Les études sur la dynamique saisonnière des lipides restent encore, à ce jour, faibles. Cependant il semble que, comme pour les glucides, l’automne constitue la phase de reconstitution des réserves. Une concentration maximale est observée en hiver, suivie d’une concentration minimale au printemps induite par l’hydrolyse des lipides pour la croissance des nouveaux organes lors de la phase hétérotrophe de l’arbre (Höll and Priebe 1985; Bory and Clair-Maczulajtys 1988). La Figure 1.10 permet de résumer la dynamique saisonnière des réserves carbonées (et azotées) chez les espèces de feuillus décidus.

Figure 1.10. Schéma représentatif des dynamiques saisonnières des composés carbonés (ligne pleine) et azotés

(ligne interrompue) au cours d’une année chez les espèces décidues, d’après la littérature (Hoch et al. 2003;

Bazot et al. 2013).

1.4.2.4. Facteurs influençant la formation des réserves

De nombreux facteurs biotiques ou abiotiques peuvent contrôler les variations de concentrations en réserves carbonées. Comme précisé plus haut, la température a un impact sur la dynamique des réserves. De plus, la disponibilité des ressources en eau, CO2, lumière, ou nutriments du sol va également influencer le fonctionnement carboné de l’arbre. Particulièrement, lors d’un épisode de sécheresse, une diminution du stockage de

l’amidon est observée, tandis que la concentration en sucres solubles augmente. Cette inversion dans les dynamiques de stockage semble indiquer que l’amidon va être hydrolysé afin d’augmenter le potentiel osmotique des cellules (Chaves 1991). Les arbres dans les régions polluées semblent également présenter des concentrations plus faibles en amidon et en sucres solubles associée à une forte accumulation des métaux lourds observée surtout à la fin de la saison de croissance (Tzvetkova and Kolarov 1996).

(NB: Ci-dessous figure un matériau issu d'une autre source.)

(* ===== verification/FtMicro.v ===== *)
(** * The steps of the file-transfer service

    A turn of the service of FtService.v opens sessions, steps them, and works
    off their actions one by one. Here each of these is one step of a relation
    on the service, the queue of actions in hand, the messages that have
    arrived so far and the storages turns have begun with. A run of the
    service is a run of the relation: what holds of every reachable state
    holds between the turns of [FileTransferService::run]. *)

From S2P Require Import Prelude Bytes Codec AsduHeader InfoElements Asdu AsduFile FileSession FtService FileTransfer.
#[local] Set Default Proof Using "Type".

Section Micro.
Context `{BC : BytesCrate} {W Reader Writer : Type} `{PV : !Provider W Reader Writer}.
Context (config : FileTransferConfig) (clock : nat -> Instant).

#[local] Abbreviation service := (@Service W Reader Writer).
#[local] Abbreviation active := (@ActiveSession Reader Writer).
#[local] Abbreviation queue := (option (Key * list SessionAction)).

(** ** What arrives *)

(** Where an ASDU of the given common address is routed to, and the input it
    is there. *)
Definition routed (p : CommonAddress * Asdu) : option (Key * SessionInput) :=
  match peek_nof p.2, decode_ft_asdu p.2 with
  | Some nof, Some i => Some ((p.1, nof_0 nof), i)
  | _, _ => None
  end.

Definition arrival (i : SvInput) : option (CommonAddress * Asdu) :=
  match i with SvIncoming ca a => Some (ca, a) | _ => None end.
Definition arrivals (inputs : list SvInput) : list (CommonAddress * Asdu) := omap arrival inputs.

(** The key a turn may open a session under. *)
Definition input_key (i : SvInput) : option Key :=
  match i with
  | SvIntent (IntentFetch ca nof _) | SvIntent (IntentPush ca nof _) => Some (ca, nof_0 nof)
  | SvIncoming ca a => (λ nof, (ca, nof_0 nof)) <$> peek_nof a
  | SvTick _ => None
  end.

Lemma decoded_is_message a i : decode_ft_asdu a = Some i -> is_message i = true.
Proof.
  unfold decode_ft_asdu. repeat (case_match; try done); intros Hdec; apply fmap_Some in Hdec as (? & _ & ->); done.
Qed.

(** ** The steps *)

(** The looks a turn takes at the storage before it opens or gives up. *)
Inductive touch : W -> W -> Prop :=
| touch_lookup nof w r w' : pv_lookup nof w = (r, w') -> touch w w'
| touch_read nof w r w' : pv_open_read nof w = (r, w') -> touch w w'
| touch_write nof n w r w' : pv_open_write nof n w = (r, w') -> touch w w'.

(** What a session that is opened holds, and what that does to the storage. *)
Inductive opens (nof : NameOfFile) (w : W) : FtRole -> option Reader -> option Writer -> W -> Prop :=
| opens_rx wr w' : pv_open_write nof 0 w = (inl wr, w') -> opens nof w Receiver None (Some wr) w'
| opens_tx meta w1 r w2 : pv_lookup nof w = (inl (Some meta), w1) -> pv_open_read nof w1 = (inl r, w2) ->
    opens nof w Sender (Some r) None w2.

(** The session that is opened, and the actions that are carried out at once:
    offered to, asked by the user, or asked by the peer. *)
Inductive begins (role : FtRole) (key : Key) : Session -> queue -> Prop :=
| begins_idle : begins role key (Session_new role (mkNof key.2) (session_config config)) None
| begins_asked len now s acts : step (Start len) now (Session_new role (mkNof key.2) (session_config config)) = (s, acts) ->
    begins role key s (Some (key, acts))
| begins_loaded len now s acts : step (Start len) now (Session_new role (mkNof key.2) (session_config config)) = (s, acts) ->
    begins role key s None.

Definition is_reply (o : SvOut) : bool := match o with SvReply _ _ => true | _ => false end.

(** The service, the queue in hand, the messages so far and the storages. *)
Record mstate := mkM { m_sv : service; m_q : queue; m_in : list (Key * SessionInput); m_ws : list W }.

Section Keys.
Context (key_ok : Key -> Prop).

Inductive micro : mstate -> mstate -> Prop :=
| mi_turn sv ins ws : micro (mkM sv None ins ws) (mkM sv None ins (ws ++ [sv_prov sv]))
| mi_quiet sv sv' l ins ws : sv_sessions sv' = sv_sessions sv -> rtc touch (sv_prov sv) (sv_prov sv') ->
    sv_log sv' = sv_log sv ++ l -> Forall (λ o, is_reply o = true) l ->
    micro (mkM sv None ins ws) (mkM sv' None ins ws)
| mi_open key role s reader writer reply now q sv sv' ins ws : key_ok key ->
    sv_sessions sv !! key = None -> sv_prov sv ∈ ws ->
    opens (mkNof key.2) (sv_prov sv) role reader writer (sv_prov sv') -> begins role key s q ->
    sv_log sv' = sv_log sv ++ [SvEvent (FteStarted key.1 (mkNof key.2) role)] ->
    sv_sessions sv' = <[key := mkActive s key.1 reader writer reply now]> (sv_sessions sv) ->
    micro (mkM sv None ins ws) (mkM sv' q ins ws)
| mi_ignore key i sv ins ws : sv_sessions sv !! key = None ->
    micro (mkM sv None ins ws) (mkM sv None (ins ++ [(key, i)]) ws)
| mi_step key i now a a' acts l sv sv' ins ws : sv_sessions sv !! key = Some a ->
    step i now (as_session a) = (as_session a', acts) -> kin a a' ->
    sv_sessions sv' = <[key := a']> (sv_sessions sv) -> sv_log sv' = sv_log sv -> sv_prov sv' = sv_prov sv ->
    (l = [] /\ i = FtTick \/ l = [(key, i)] /\ is_message i = true) ->
    micro (mkM sv None ins ws) (mkM sv' (Some (key, acts)) (ins ++ l) ws)
| mi_act key action q extra sv sv' ins ws : apply_action clock key action sv = (extra, sv') ->
    micro (mkM sv (Some (key, action :: q)) ins ws) (mkM sv' (Some (key, q ++ extra)) ins ws)
| mi_done key sv ins ws : micro (mkM sv (Some (key, [])) ins ws) (mkM sv None ins ws).

Lemma micro_actions fuel key q sv sv' ins ws : sv_apply_actions clock fuel key q sv = Some sv' ->
  rtc micro (mkM sv (Some (key, q)) ins ws) (mkM sv' None ins ws).
Proof.
  revert q sv. induction fuel as [|fuel IH]; intros [|action q] sv; cbn [sv_apply_actions]; try done;
    try (intros [= <-]; apply rtc_once, mi_done).
  destruct (apply_action clock key action sv) as [extra sv1] eqn:Ha. intros H%IH.
  eapply rtc_l; [by apply mi_act|done].
Qed.

Lemma micro_refuse id e sv sv0 ins ws : sv_sessions sv = sv_sessions sv0 -> sv_log sv = sv_log sv0 ->
  rtc touch (sv_prov sv0) (sv_prov sv) -> rtc micro (mkM sv0 None ins ws) (mkM (refuse id e sv) None ins ws).
Proof.
  intros Hs Hl Ht. apply rtc_once. eapply (mi_quiet _ _ [_]); [done|done|by cbn; rewrite Hl|by repeat constructor].
Qed.

Lemma micro_open_session fuel key role len reader writer reply sv0 sv sv' ins ws : key_ok key ->
  sv_sessions sv = sv_sessions sv0 -> sv_log sv = sv_log sv0 -> sv_sessions sv0 !! key = None -> sv_prov sv0 ∈ ws ->
  opens (mkNof key.2) (sv_prov sv0) role reader writer (sv_prov sv) ->
  open_session config clock fuel key role len reader writer reply sv = Some sv' ->
  rtc micro (mkM sv0 None ins ws) (mkM sv' None ins ws).
Proof.
  intros Hk Hs Hl Hn Hw Ho. unfold open_session, read_clock. cbn [sv_reads]. destruct (step _ _ _) as [s acts] eqn:Hstep.
  intros Hrun. eapply rtc_l; [|by eapply micro_actions].
  eapply (mi_open key role s reader writer (Some reply)); try done; [by eapply begins_asked| |].
  - cbn. by rewrite Hl.
  - cbn. by rewrite Hs.
Qed.

Lemma mkNof_eta nof : mkNof (nof_0 nof) = nof.
Proof. by destruct nof. Qed.

Lemma micro_intent fuel intent sv sv' ins ws : (∀ k, input_key (SvIntent intent) = Some k -> key_ok k) ->
  sv_prov sv ∈ ws -> on_intent config clock fuel intent sv = Some sv' ->
  rtc micro (mkM sv None ins ws) (mkM sv' None ins ws).
Proof.
  intros Hk Hw. destruct intent as [ca nof id|ca nof id]; cbn [on_intent];
    (destruct (refused _ _ _) as [e|] eqn:Hr; [intros [= <-]; by apply micro_refuse|apply refused_none in Hr as [Hn _]]).
  - destruct (pv_open_write _ _ _) as [[writer|e] w] eqn:Ho.
    + eapply micro_open_session; try done; [by apply Hk|]. cbn. rewrite mkNof_eta. by apply opens_rx.
    + intros [= <-]. apply micro_refuse; [done..|]. by eapply rtc_once, touch_write.
  - destruct (pv_lookup _ _) as [[[meta|]|e] w] eqn:Hl; cbn [set_prov sv_prov];
      try (intros [= <-]; apply micro_refuse; try done; by eapply rtc_once, touch_lookup).
    destruct (pv_open_read _ _) as [[reader|e] w'] eqn:Ho.
    + eapply micro_open_session; try done; [by apply Hk|]. cbn. rewrite mkNof_eta. by eapply opens_tx.
    + intros [= <-]. apply micro_refuse; [done..|]. eapply rtc_l; [by eapply touch_lookup|]. by eapply rtc_once, touch_read.
Qed.

Lemma micro_find key asdu sv found sv' ins ws : key_ok key -> sv_prov sv ∈ ws ->
  find_or_create config clock key asdu sv = (found, sv') ->
  rtc micro (mkM sv None ins ws) (mkM sv' None ins ws) /\ (found = false -> sv_sessions sv' !! key = None).
Proof.
  intros Hk Hw. unfold find_or_create. case_bool_decide as Hn; [by intros [= <- <-]|]. apply eq_None_not_Some in Hn.
  assert (∀ sv1, sv_sessions sv1 = sv_sessions sv -> sv_log sv1 = sv_log sv -> rtc touch (sv_prov sv) (sv_prov sv1) ->
    rtc micro (mkM sv None ins ws) (mkM sv1 None ins ws) /\ (false = false -> sv_sessions sv1 !! key = None)) as Hno.
  { intros sv1 Hs Hl Ht. split; [|by rewrite Hs]. apply rtc_once.
    eapply (mi_quiet _ _ []); [done|done|by rewrite app_nil_r|done]. }
  assert (∀ b, (false, sv) = (b, sv') ->
    rtc micro (mkM sv None ins ws) (mkM sv' None ins ws) /\ (b = false -> sv_sessions sv' !! key = None)) as Hsame.
  { intros b [= <- <-]. by apply Hno. }
  destruct (_ <=? _)%nat; [by apply Hsame|].
  destruct (Z.eq_dec (type_id asdu) 120) as [->|H120]; [|destruct (Z.eq_dec (type_id asdu) 122) as [->|H122]].
  - unfold accept_offer. destruct (decode_payload _ _ _) as [fr| |]; [|by apply Hsame..].
    destruct (_ <? _); [by apply Hsame|]. destruct (pv_open_write _ _ _) as [[writer|e] w] eqn:Ho; intros [= <- <-].
    + split; [|done]. apply rtc_once. eapply mi_open; try done; [by apply opens_rx|by apply begins_idle].
    + apply Hno; [done..|]. by eapply rtc_once, touch_write.
  - unfold accept_select. destruct (pv_lookup _ _) as [[[meta|]|e] w] eqn:Hl; cbn [set_prov sv_prov];
      try (intros [= <- <-]; apply Hno; [done..|by eapply rtc_once, touch_lookup]).
    destruct (pv_open_read _ _) as [[reader|e] w'] eqn:Ho.
    + destruct (read_clock _ _) as [now sv2] eqn:Hc. injection Hc as <- <-. destruct (step _ _ _) as [s acts] eqn:Hs.
      intros [= <- <-]. split; [|done]. apply rtc_once.
      eapply mi_open; try done; [by eapply opens_tx|by eapply begins_loaded].
    + intros [= <- <-]. apply Hno; [done..|]. eapply rtc_l; [by eapply touch_lookup|]. by eapply rtc_once, touch_read.
  - repeat (case_match; try done); by apply Hsame.
Qed.

Lemma micro_incoming fuel ca asdu sv sv' ins ws : (∀ k, input_key (SvIncoming ca asdu) = Some k -> key_ok k) ->
  sv_prov sv ∈ ws -> on_incoming config clock fuel ca asdu sv = Some sv' ->
  rtc micro (mkM sv None ins ws) (mkM sv' None (ins ++ option_list (routed (ca, asdu))) ws).
Proof.
  cbn [input_key]. intros Hk Hw. unfold on_incoming, routed. cbn [fst snd].
  destruct (peek_nof asdu) as [nof|]; [|by intros [= <-]; rewrite app_nil_r].
  destruct (find_or_create _ _ _ _ _) as [found sv1] eqn:Hf.
  destruct (micro_find _ _ _ _ _ ins ws (Hk _ eq_refl) Hw Hf) as [Hr Hn].
  assert (∀ i, sv_sessions sv1 !! (ca, nof_0 nof) = None ->
    rtc micro (mkM sv None ins ws) (mkM sv1 None (ins ++ [((ca, nof_0 nof), i)]) ws)) as Hign.
  { intros i Hno. etrans; [exact Hr|]. by apply rtc_once, mi_ignore. }
  destruct found; cbn [option_list].
  - destruct (decode_ft_asdu asdu) as [i|] eqn:Hd; cbn; [|by intros [= <-]; rewrite app_nil_r].
    destruct (sv_sessions sv1 !! _) as [a|] eqn:Ha; [|intros [= <-]; by apply Hign].
    destruct (step _ _ _) as [s acts] eqn:Hs. intros H. etrans; [exact Hr|]. eapply rtc_l; [|by eapply micro_actions].
    eapply (mi_step _ i (clock (sv_reads sv1)) a (set_session s (set_last_tick (clock (sv_reads sv1)) a)) acts [_]); try done.
    right. split; [done|]. by eapply decoded_is_message.
  - intros [= <-]. destruct (decode_ft_asdu asdu) as [i|]; cbn; [by apply Hign, Hn|by rewrite app_nil_r].
Qed.

Lemma micro_tick fuel now keys sv sv' ins ws : tick_all clock fuel now keys sv = Some sv' ->
  rtc micro (mkM sv None ins ws) (mkM sv' None ins ws).
Proof.
  revert sv. induction keys as [|k keys IH]; intros sv; cbn [tick_all]; [by intros [= <-]|].
  destruct (sv_sessions sv !! k) as [a|] eqn:Ha; [|by apply IH]. destruct (step _ _ _) as [s acts] eqn:Hs.
  set (sv1 := set_sessions _ sv).
  assert (micro (mkM sv None ins ws) (mkM sv1 (Some (k, acts)) ins ws)) as Hstep.
  { rewrite <- (app_nil_r ins) at 2. eapply (mi_step k FtTick now a (set_session s a)); try done. by left. }
  destruct acts as [|x acts].
  - intros H. eapply rtc_l; [exact Hstep|]. eapply rtc_l; [apply mi_done|]. by apply IH.
  - destruct (sv_apply_actions _ _ _ _ sv1) as [sv2|] eqn:Hr; [|done]. cbn. intros H.
    eapply rtc_l; [exact Hstep|]. etrans; [by eapply micro_actions|]. by apply IH.
Qed.

Lemma micro_turn fuel i sv sv' ins ws : (∀ k, input_key i = Some k -> key_ok k) ->
  sv_turn config clock fuel i sv = Some sv' ->
  rtc micro (mkM sv None ins ws) (mkM sv' None (ins ++ omap routed (arrivals [i])) (ws ++ [sv_prov sv])).
Proof.
  intros Hk H. eapply rtc_l; [apply mi_turn|].
  assert (sv_prov sv ∈ ws ++ [sv_prov sv]) as Hw by set_solver.
  destruct i as [intent|ca asdu|keys]; cbn [sv_turn] in H; cbn; rewrite ?app_nil_r.
  - by eapply micro_intent.
  - pose proof (micro_incoming _ _ _ _ _ ins _ Hk Hw H) as Hr. by destruct (routed (ca, asdu)).
  - unfold sv_on_tick, read_clock in H. eapply rtc_l; [|by eapply micro_tick].
    eapply (mi_quiet _ _ []); [done|done|by rewrite app_nil_r|done].
Qed.

Lemma sv_run_app fuel a b sv : sv_run config clock fuel (a ++ b) sv =
  sv_run config clock fuel a sv ≫= sv_run config clock fuel b.
Proof.
  revert sv. induction a as [|i a IH]; intros sv; [done|]. cbn [sv_run app].
  destruct (sv_turn _ _ _ _ sv) as [sv1|]; [apply IH|done].
Qed.

(** A storage some turn of the run began with. *)
Definition stored_at (fuel : nat) (inputs : list SvInput) (w w' : W) : Prop :=
  ∃ pre sv, pre `prefix_of` inputs /\ sv_run config clock fuel pre (Service_new w) = Some sv /\ sv_prov sv = w'.

Lemma micro_run fuel inputs w sv : Forall key_ok (omap input_key inputs) ->
  sv_run config clock fuel inputs (Service_new w) = Some sv ->
  ∃ ws, rtc micro (mkM (Service_new w) None [] []) (mkM sv None (omap routed (arrivals inputs)) ws) /\
    Forall (stored_at fuel inputs w) ws.
Proof.
  revert sv. induction inputs as [|i inputs IH] using rev_ind; intros sv Hk.
  { intros [= <-]. by exists []. }
  rewrite omap_app, Forall_app in Hk. destruct Hk as [Hk Hi]. rewrite sv_run_app.
  destruct (sv_run _ _ _ inputs _) as [sv1|] eqn:Hr; [|done]. cbn.
  destruct (sv_turn _ _ _ i sv1) as [sv2|] eqn:Ht; [|done]. intros [= <-].
  destruct (IH sv1 Hk eq_refl) as (ws & Hm & Hws). exists (ws ++ [sv_prov sv1]). split.
  - etrans; [exact Hm|]. unfold arrivals. rewrite (omap_app arrival), omap_app. eapply micro_turn; [|exact Ht].
    intros k Hik. cbn in Hi. rewrite Hik in Hi. by inversion Hi.
  - apply Forall_app. split.
    + eapply Forall_impl; [exact Hws|]. intros w' (pre & sv0 & Hp & Hx). exists pre, sv0. split; [|done].
      by apply prefix_app_r.
    + constructor; [|done]. exists inputs, sv1. split; [by apply prefix_app_r|done].
Qed.

End Keys.
End Micro.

L’âge de l’arbre joue également un rôle dans le stockage des réserves carbonées. L’effet de l’âge de l’arbre sur les concentrations en composés de réserve a fait l’objet d’un nombre limité d’études dont les résultats sont souvent contradictoires. Machado et Reich en 2006 ont observé une diminution des réserves carbonées avec la taille de l’arbre dans les feuilles, le tronc et les racines chez trois espèces d’arbre (Abies balsamea (L.) Mill, Acer rubrum L. et Pinus strobus L.), alors que ces concentrations restent stables ou augmentent avec la taille de l’arbre dans les branches, les feuilles et le tronc de Pinus ponderosa (Sala and Hoch 2009). Genet et al. (2010) montrent que l’effet de l’âge sur les concentrations en NSC serait largement dépendant de l’organe considéré. Ils ont pu ainsi mettre en évidence deux schémas d’allocation du C distincts selon l’âge chez le hêtre, une espèce à pore diffus comme le tilleul argenté. Aux stades juvéniles, une allocation préférentielle du C à la croissance aura lieu, tandis qu’aux stades matures, l’allocation à

la croissance diminue et celle au stockage pour la reproduction et la respiration augmente.

En résumé, il semble donc que l’étude de la croissance radiale et de la mise en réserve soit pertinente afin de comprendre comment l’environnement urbain, et plus particulièrement les stress hydriques, vont influencer l’allocation du C dans l’arbre.